Stored data entries:
• • • • •

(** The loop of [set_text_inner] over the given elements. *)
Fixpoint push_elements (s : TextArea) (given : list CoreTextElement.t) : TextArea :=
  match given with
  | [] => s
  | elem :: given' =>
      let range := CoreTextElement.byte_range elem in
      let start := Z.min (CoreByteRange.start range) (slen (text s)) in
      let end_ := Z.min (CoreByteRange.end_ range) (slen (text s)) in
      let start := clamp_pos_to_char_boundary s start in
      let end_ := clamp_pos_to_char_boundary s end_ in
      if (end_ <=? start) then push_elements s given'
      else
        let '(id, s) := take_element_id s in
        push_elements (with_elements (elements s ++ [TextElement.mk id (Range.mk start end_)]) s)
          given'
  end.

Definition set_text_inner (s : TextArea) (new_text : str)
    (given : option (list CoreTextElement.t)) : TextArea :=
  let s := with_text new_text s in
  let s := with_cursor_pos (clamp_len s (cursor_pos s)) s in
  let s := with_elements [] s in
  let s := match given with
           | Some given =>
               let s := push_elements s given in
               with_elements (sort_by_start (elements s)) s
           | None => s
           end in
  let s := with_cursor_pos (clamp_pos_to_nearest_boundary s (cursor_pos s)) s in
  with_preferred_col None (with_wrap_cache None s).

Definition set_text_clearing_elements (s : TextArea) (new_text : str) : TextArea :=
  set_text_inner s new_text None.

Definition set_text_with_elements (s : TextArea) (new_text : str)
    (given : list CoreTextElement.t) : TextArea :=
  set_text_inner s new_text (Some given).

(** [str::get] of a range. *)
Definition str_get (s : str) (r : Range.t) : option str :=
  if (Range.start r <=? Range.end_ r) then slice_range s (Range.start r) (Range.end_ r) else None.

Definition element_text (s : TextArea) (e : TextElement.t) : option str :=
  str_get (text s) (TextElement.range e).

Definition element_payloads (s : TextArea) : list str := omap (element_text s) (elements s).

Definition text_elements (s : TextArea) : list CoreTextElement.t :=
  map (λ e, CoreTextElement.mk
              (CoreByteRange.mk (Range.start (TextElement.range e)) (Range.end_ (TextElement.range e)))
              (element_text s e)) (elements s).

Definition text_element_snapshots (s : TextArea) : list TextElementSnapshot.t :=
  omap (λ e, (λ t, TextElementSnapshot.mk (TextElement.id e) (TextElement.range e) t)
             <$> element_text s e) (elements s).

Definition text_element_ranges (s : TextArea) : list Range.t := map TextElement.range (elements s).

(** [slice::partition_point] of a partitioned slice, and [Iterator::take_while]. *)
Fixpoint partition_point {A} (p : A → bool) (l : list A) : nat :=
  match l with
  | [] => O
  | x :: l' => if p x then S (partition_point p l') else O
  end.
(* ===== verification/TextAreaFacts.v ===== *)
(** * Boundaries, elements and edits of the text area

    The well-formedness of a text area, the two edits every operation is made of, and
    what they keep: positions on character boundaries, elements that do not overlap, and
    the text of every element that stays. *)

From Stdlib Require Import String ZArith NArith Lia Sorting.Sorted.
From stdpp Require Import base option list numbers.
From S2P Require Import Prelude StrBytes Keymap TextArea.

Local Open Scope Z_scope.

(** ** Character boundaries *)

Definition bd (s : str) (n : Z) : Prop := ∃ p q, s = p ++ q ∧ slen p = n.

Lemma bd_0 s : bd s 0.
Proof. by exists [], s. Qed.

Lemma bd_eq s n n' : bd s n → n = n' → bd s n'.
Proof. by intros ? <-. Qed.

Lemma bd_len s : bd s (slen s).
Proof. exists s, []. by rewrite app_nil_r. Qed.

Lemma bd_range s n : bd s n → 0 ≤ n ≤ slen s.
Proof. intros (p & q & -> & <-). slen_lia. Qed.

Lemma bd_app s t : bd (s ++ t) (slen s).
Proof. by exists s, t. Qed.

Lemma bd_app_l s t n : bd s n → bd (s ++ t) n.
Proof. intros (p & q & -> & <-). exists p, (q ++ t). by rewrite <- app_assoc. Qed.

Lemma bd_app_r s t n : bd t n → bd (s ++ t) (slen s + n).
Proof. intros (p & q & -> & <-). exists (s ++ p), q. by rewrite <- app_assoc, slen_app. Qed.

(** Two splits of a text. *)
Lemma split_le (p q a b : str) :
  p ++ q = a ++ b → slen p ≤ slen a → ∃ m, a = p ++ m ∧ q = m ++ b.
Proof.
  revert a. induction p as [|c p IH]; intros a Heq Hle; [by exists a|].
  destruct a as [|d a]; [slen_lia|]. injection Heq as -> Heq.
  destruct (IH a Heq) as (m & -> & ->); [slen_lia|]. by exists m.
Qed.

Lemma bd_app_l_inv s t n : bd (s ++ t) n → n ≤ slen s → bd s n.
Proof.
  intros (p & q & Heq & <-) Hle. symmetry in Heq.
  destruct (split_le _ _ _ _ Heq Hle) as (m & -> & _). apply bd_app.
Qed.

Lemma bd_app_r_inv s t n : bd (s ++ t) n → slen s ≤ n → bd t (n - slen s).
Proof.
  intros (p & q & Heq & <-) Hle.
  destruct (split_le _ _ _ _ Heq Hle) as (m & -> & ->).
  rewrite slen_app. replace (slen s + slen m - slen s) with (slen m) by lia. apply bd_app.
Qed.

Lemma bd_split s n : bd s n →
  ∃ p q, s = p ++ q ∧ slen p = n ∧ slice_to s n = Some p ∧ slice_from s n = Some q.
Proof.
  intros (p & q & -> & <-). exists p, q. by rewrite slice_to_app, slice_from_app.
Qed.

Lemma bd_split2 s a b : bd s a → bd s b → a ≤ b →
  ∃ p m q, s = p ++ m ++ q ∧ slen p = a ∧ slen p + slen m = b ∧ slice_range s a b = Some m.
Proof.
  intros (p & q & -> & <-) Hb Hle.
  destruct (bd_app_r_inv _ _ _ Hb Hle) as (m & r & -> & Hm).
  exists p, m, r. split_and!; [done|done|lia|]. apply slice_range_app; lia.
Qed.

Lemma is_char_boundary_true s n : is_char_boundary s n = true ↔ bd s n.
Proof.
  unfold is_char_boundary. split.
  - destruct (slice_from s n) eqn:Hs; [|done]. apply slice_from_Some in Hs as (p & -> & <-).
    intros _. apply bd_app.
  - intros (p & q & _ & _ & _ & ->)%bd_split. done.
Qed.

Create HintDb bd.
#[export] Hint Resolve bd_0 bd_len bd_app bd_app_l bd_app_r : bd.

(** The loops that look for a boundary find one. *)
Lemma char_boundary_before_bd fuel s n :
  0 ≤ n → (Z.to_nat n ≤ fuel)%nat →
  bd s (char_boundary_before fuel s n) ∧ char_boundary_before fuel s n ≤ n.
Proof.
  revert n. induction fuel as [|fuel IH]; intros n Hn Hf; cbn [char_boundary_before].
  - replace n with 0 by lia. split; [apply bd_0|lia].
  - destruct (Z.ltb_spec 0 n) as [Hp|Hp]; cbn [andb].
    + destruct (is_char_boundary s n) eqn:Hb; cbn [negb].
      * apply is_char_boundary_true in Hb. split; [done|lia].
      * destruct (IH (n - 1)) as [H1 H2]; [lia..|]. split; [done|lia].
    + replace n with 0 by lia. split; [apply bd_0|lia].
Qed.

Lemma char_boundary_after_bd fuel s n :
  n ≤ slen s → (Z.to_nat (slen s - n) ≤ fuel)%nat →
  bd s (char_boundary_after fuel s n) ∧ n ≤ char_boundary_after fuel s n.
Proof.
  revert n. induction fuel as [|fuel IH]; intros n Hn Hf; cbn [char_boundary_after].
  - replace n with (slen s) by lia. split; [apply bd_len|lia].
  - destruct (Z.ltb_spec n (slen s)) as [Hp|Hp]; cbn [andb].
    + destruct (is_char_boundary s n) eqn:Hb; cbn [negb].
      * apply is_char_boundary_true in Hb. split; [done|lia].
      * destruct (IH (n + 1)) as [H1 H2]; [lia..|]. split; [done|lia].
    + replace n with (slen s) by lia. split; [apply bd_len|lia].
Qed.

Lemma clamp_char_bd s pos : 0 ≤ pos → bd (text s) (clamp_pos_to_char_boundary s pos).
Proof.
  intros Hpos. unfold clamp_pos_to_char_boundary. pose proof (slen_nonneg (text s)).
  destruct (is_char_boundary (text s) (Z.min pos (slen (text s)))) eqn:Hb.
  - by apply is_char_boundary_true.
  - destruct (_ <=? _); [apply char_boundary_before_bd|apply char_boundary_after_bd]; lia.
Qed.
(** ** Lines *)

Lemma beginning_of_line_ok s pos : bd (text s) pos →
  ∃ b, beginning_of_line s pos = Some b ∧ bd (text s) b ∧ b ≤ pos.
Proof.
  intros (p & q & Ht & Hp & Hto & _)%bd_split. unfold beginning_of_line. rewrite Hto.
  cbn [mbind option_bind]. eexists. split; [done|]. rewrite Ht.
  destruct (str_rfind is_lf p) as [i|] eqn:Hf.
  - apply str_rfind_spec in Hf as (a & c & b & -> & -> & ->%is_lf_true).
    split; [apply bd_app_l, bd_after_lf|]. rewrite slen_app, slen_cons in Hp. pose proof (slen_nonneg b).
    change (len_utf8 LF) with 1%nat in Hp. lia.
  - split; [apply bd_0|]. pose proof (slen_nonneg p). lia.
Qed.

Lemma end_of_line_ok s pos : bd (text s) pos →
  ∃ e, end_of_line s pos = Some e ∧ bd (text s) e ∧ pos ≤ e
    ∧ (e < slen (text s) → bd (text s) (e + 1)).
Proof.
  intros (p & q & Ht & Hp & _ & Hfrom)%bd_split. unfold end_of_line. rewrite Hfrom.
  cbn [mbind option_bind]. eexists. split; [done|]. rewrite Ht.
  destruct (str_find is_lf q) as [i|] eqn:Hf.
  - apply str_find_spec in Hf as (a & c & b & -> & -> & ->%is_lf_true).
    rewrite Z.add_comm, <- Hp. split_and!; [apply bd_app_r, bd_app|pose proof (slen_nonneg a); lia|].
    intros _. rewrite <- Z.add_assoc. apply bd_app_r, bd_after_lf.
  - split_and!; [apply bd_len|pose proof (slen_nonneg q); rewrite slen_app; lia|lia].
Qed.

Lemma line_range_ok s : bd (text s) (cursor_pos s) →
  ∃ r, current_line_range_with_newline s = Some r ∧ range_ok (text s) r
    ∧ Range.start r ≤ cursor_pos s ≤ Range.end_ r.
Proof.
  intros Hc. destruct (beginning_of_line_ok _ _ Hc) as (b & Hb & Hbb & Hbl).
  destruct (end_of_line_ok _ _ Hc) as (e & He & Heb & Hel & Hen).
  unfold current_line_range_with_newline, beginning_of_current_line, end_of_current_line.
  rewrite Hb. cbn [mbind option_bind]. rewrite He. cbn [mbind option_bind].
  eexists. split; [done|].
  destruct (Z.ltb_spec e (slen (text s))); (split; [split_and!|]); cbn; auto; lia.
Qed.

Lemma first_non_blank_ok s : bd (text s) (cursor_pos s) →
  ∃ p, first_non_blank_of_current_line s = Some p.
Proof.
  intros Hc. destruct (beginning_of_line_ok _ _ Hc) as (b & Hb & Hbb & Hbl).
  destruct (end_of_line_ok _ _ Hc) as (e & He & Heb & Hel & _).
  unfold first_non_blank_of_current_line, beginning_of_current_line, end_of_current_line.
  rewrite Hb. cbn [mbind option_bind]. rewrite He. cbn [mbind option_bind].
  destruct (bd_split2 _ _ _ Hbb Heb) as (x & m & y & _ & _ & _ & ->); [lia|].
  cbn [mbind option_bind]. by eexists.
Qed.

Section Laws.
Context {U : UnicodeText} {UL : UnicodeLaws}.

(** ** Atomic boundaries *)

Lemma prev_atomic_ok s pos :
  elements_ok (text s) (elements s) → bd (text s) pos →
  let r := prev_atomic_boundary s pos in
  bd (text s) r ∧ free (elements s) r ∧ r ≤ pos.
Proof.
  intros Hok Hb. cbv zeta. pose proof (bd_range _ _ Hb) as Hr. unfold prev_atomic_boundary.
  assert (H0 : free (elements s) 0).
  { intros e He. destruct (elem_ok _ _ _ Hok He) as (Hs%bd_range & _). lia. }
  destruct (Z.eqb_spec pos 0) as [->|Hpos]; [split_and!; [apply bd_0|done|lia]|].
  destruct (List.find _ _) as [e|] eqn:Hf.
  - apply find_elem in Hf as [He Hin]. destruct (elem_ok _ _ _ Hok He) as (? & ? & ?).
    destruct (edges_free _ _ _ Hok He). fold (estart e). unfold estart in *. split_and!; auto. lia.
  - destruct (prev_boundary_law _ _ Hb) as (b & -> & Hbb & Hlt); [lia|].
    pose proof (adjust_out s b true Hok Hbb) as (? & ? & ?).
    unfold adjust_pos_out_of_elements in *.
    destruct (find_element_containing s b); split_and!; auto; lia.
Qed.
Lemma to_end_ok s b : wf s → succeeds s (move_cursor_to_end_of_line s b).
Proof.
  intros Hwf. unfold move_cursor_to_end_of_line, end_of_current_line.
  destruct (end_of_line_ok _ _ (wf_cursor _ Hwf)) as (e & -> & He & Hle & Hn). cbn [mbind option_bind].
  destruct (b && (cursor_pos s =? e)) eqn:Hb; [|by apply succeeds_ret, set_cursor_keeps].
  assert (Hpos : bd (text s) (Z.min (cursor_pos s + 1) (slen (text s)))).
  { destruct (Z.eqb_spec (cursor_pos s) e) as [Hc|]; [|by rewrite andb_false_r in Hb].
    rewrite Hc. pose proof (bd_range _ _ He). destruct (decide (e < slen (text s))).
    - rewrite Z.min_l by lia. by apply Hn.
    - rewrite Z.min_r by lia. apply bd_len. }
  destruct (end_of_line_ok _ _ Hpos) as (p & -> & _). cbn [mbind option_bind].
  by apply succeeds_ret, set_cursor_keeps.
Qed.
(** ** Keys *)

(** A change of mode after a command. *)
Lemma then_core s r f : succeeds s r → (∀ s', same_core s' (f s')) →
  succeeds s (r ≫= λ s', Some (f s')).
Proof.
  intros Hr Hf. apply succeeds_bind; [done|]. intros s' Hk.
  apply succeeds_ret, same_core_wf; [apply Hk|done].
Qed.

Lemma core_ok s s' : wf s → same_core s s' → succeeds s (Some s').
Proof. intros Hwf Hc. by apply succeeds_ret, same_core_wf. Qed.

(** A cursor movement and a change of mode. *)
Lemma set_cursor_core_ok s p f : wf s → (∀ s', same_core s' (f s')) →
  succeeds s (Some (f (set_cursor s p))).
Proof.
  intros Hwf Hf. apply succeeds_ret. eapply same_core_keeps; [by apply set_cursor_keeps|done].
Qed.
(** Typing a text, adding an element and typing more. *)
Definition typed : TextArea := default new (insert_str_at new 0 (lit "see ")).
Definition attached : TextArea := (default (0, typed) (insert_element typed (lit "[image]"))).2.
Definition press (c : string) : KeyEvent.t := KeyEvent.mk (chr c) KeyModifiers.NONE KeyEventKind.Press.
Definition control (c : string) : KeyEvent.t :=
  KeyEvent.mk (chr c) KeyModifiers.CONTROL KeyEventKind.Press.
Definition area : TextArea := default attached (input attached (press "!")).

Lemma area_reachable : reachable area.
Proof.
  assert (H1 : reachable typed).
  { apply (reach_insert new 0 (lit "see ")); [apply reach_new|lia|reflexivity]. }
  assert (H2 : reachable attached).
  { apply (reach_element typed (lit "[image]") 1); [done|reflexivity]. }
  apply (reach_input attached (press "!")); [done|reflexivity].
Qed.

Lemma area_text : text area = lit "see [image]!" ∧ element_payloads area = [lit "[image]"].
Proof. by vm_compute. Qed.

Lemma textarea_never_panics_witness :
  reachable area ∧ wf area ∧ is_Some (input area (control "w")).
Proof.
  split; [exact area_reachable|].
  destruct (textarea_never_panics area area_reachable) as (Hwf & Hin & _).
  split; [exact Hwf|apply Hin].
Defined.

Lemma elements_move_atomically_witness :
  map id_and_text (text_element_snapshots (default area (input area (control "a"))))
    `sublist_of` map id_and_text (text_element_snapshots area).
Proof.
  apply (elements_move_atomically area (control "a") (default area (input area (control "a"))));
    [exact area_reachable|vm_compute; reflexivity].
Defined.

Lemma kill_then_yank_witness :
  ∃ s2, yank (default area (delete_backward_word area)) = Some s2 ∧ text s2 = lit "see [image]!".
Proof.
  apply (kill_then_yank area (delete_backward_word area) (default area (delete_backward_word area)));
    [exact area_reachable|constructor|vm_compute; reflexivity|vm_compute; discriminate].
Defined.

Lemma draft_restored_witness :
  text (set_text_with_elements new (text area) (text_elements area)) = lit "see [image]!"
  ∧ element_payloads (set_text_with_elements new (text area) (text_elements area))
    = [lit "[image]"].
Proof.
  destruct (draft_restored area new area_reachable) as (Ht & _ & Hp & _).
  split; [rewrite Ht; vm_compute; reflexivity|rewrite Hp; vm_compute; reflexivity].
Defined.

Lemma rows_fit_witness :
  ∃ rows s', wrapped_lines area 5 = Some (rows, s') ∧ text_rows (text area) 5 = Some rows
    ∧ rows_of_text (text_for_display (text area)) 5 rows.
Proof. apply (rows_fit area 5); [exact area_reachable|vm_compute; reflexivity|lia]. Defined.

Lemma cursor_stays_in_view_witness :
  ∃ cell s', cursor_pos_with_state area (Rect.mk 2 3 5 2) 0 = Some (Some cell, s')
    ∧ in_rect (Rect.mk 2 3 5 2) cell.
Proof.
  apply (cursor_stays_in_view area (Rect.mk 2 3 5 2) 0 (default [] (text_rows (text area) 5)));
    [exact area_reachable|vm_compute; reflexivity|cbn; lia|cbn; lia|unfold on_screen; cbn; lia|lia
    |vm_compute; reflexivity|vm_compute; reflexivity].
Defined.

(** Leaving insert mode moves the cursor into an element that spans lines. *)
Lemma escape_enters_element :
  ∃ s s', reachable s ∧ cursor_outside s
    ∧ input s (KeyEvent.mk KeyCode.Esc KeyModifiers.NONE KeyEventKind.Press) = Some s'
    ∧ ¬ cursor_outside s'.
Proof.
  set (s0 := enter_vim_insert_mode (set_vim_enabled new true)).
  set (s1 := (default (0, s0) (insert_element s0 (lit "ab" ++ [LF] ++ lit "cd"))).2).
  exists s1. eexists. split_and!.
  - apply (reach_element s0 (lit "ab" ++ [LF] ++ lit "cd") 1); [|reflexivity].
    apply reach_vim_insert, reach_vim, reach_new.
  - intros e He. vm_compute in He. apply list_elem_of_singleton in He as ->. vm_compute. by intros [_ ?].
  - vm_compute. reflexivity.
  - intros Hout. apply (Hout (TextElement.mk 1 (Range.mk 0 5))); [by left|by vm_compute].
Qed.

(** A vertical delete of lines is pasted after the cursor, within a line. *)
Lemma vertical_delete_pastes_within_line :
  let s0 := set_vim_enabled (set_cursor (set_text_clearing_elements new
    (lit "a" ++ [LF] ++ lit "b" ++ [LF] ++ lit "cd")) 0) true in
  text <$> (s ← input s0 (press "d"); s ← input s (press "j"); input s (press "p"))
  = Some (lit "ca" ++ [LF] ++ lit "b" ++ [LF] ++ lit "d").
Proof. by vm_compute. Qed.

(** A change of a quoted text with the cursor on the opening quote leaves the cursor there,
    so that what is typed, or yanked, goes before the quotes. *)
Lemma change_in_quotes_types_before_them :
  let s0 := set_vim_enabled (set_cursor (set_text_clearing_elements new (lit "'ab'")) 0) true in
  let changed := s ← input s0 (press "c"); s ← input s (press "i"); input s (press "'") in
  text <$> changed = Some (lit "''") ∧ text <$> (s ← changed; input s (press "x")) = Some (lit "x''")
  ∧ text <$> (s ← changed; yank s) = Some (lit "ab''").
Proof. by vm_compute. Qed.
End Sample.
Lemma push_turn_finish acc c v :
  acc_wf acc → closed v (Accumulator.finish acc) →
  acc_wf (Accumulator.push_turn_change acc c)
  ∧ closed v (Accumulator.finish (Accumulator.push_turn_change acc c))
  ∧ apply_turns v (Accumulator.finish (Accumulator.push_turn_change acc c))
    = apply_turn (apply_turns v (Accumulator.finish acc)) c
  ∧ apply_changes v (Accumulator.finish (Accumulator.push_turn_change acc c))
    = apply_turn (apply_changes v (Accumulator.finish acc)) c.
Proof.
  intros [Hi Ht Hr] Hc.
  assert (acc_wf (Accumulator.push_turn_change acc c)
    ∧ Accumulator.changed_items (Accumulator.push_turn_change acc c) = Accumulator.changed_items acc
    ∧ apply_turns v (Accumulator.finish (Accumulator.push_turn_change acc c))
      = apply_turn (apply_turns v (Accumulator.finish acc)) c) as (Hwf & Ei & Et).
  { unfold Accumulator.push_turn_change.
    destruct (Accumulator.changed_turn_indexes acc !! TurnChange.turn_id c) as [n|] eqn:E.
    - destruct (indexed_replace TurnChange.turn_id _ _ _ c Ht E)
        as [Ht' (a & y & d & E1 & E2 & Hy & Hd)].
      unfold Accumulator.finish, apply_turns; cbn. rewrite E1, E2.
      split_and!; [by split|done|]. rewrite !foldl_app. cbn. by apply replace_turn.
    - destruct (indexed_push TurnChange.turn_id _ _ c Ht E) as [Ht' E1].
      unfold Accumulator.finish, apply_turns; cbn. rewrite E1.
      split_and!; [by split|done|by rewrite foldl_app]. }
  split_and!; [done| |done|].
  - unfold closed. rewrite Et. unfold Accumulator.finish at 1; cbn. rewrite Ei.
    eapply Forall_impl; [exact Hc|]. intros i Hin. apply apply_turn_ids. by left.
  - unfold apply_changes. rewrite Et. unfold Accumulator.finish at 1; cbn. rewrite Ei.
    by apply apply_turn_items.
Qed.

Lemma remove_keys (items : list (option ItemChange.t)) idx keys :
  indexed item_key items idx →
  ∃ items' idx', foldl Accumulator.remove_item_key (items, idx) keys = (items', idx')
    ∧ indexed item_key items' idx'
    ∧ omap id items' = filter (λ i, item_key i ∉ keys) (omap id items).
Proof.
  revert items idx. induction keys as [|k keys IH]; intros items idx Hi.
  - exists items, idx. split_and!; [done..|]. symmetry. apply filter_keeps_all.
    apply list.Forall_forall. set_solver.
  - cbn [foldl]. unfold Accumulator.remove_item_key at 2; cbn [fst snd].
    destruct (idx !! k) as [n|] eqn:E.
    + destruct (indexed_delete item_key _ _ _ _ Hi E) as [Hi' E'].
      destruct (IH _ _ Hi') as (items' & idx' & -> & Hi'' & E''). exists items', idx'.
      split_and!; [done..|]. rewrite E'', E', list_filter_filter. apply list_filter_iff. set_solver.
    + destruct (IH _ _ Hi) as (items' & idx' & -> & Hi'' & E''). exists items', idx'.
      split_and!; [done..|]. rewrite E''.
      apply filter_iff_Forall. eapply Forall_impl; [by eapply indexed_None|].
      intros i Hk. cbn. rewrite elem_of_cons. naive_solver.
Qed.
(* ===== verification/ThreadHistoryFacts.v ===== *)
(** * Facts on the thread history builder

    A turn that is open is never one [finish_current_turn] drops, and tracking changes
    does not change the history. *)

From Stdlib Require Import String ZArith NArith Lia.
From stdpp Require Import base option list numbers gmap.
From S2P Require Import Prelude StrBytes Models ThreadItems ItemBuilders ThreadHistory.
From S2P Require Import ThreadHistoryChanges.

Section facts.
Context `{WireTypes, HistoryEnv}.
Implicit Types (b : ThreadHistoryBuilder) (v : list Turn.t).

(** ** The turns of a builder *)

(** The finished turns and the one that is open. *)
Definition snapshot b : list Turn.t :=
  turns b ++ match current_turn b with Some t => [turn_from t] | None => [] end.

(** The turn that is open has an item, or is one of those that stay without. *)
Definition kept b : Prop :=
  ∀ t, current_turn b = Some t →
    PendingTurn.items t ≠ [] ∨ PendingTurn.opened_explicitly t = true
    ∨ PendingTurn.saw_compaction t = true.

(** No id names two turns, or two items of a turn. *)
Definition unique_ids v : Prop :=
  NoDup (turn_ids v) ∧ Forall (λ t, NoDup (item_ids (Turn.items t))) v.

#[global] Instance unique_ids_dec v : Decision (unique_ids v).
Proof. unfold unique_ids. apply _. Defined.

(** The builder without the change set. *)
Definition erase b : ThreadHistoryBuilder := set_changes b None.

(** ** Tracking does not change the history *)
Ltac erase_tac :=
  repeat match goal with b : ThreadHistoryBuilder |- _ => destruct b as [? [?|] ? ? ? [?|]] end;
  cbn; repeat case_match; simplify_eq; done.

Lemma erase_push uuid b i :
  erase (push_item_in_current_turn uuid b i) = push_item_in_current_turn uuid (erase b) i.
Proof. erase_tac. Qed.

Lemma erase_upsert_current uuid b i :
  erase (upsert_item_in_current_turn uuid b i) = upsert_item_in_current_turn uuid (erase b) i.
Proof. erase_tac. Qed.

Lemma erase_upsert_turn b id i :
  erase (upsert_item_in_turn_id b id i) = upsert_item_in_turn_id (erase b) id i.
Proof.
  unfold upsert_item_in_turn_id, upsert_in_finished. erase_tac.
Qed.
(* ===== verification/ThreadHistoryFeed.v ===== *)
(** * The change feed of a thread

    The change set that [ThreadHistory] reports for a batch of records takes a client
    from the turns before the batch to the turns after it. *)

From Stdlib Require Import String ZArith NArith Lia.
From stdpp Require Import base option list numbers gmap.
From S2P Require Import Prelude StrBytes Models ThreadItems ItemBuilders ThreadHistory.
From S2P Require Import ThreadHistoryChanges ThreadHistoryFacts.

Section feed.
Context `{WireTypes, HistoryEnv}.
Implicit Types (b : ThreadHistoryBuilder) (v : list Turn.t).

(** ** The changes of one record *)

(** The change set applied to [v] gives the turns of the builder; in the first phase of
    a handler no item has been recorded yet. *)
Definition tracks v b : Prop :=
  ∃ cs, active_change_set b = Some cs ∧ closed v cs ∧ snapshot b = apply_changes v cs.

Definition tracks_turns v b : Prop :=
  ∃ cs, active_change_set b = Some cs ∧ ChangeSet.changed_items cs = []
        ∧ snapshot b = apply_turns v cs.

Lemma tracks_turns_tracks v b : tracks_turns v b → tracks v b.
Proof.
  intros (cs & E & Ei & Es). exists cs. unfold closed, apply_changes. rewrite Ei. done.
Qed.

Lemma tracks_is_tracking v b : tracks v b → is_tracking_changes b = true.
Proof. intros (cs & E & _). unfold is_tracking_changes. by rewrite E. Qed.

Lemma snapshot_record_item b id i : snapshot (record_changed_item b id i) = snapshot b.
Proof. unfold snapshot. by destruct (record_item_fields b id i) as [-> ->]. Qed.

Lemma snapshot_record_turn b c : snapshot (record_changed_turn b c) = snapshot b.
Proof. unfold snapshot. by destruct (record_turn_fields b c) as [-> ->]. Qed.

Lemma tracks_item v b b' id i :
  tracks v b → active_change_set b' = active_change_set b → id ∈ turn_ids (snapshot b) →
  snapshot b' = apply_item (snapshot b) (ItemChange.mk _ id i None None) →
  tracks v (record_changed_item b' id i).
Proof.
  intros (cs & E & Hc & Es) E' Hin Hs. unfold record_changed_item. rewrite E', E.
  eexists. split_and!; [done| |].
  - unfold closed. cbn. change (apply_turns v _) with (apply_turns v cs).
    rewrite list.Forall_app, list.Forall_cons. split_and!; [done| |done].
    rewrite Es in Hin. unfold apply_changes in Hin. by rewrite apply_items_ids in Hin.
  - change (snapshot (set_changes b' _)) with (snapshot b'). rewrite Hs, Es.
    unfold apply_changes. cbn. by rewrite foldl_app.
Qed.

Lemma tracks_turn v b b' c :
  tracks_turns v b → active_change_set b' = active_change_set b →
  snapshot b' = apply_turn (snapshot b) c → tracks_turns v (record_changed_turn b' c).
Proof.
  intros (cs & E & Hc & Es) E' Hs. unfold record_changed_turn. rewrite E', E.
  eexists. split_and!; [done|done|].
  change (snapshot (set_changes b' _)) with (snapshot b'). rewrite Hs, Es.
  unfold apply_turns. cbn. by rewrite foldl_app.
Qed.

• • • • •

ABOUT THIS TASK: Among the entries above, the lines between the ones containing "b ∧ b ≤ pos." and "Lemma end_of_line_ok s", inclusive, are to be transcribed exactly. No other line is to be given.

EXERCISE OUTPUT:
  ∃ b, beginning_of_line s pos = Some b ∧ bd (text s) b ∧ b ≤ pos.
Proof.
  intros (p & q & Ht & Hp & Hto & _)%bd_split. unfold beginning_of_line. rewrite Hto.
  cbn [mbind option_bind]. eexists. split; [done|]. rewrite Ht.
  destruct (str_rfind is_lf p) as [i|] eqn:Hf.
  - apply str_rfind_spec in Hf as (a & c & b & -> & -> & ->%is_lf_true).
    split; [apply bd_app_l, bd_after_lf|]. rewrite slen_app, slen_cons in Hp. pose proof (slen_nonneg b).
    change (len_utf8 LF) with 1%nat in Hp. lia.
  - split; [apply bd_0|]. pose proof (slen_nonneg p). lia.
Qed.

Lemma end_of_line_ok s pos : bd (text s) pos →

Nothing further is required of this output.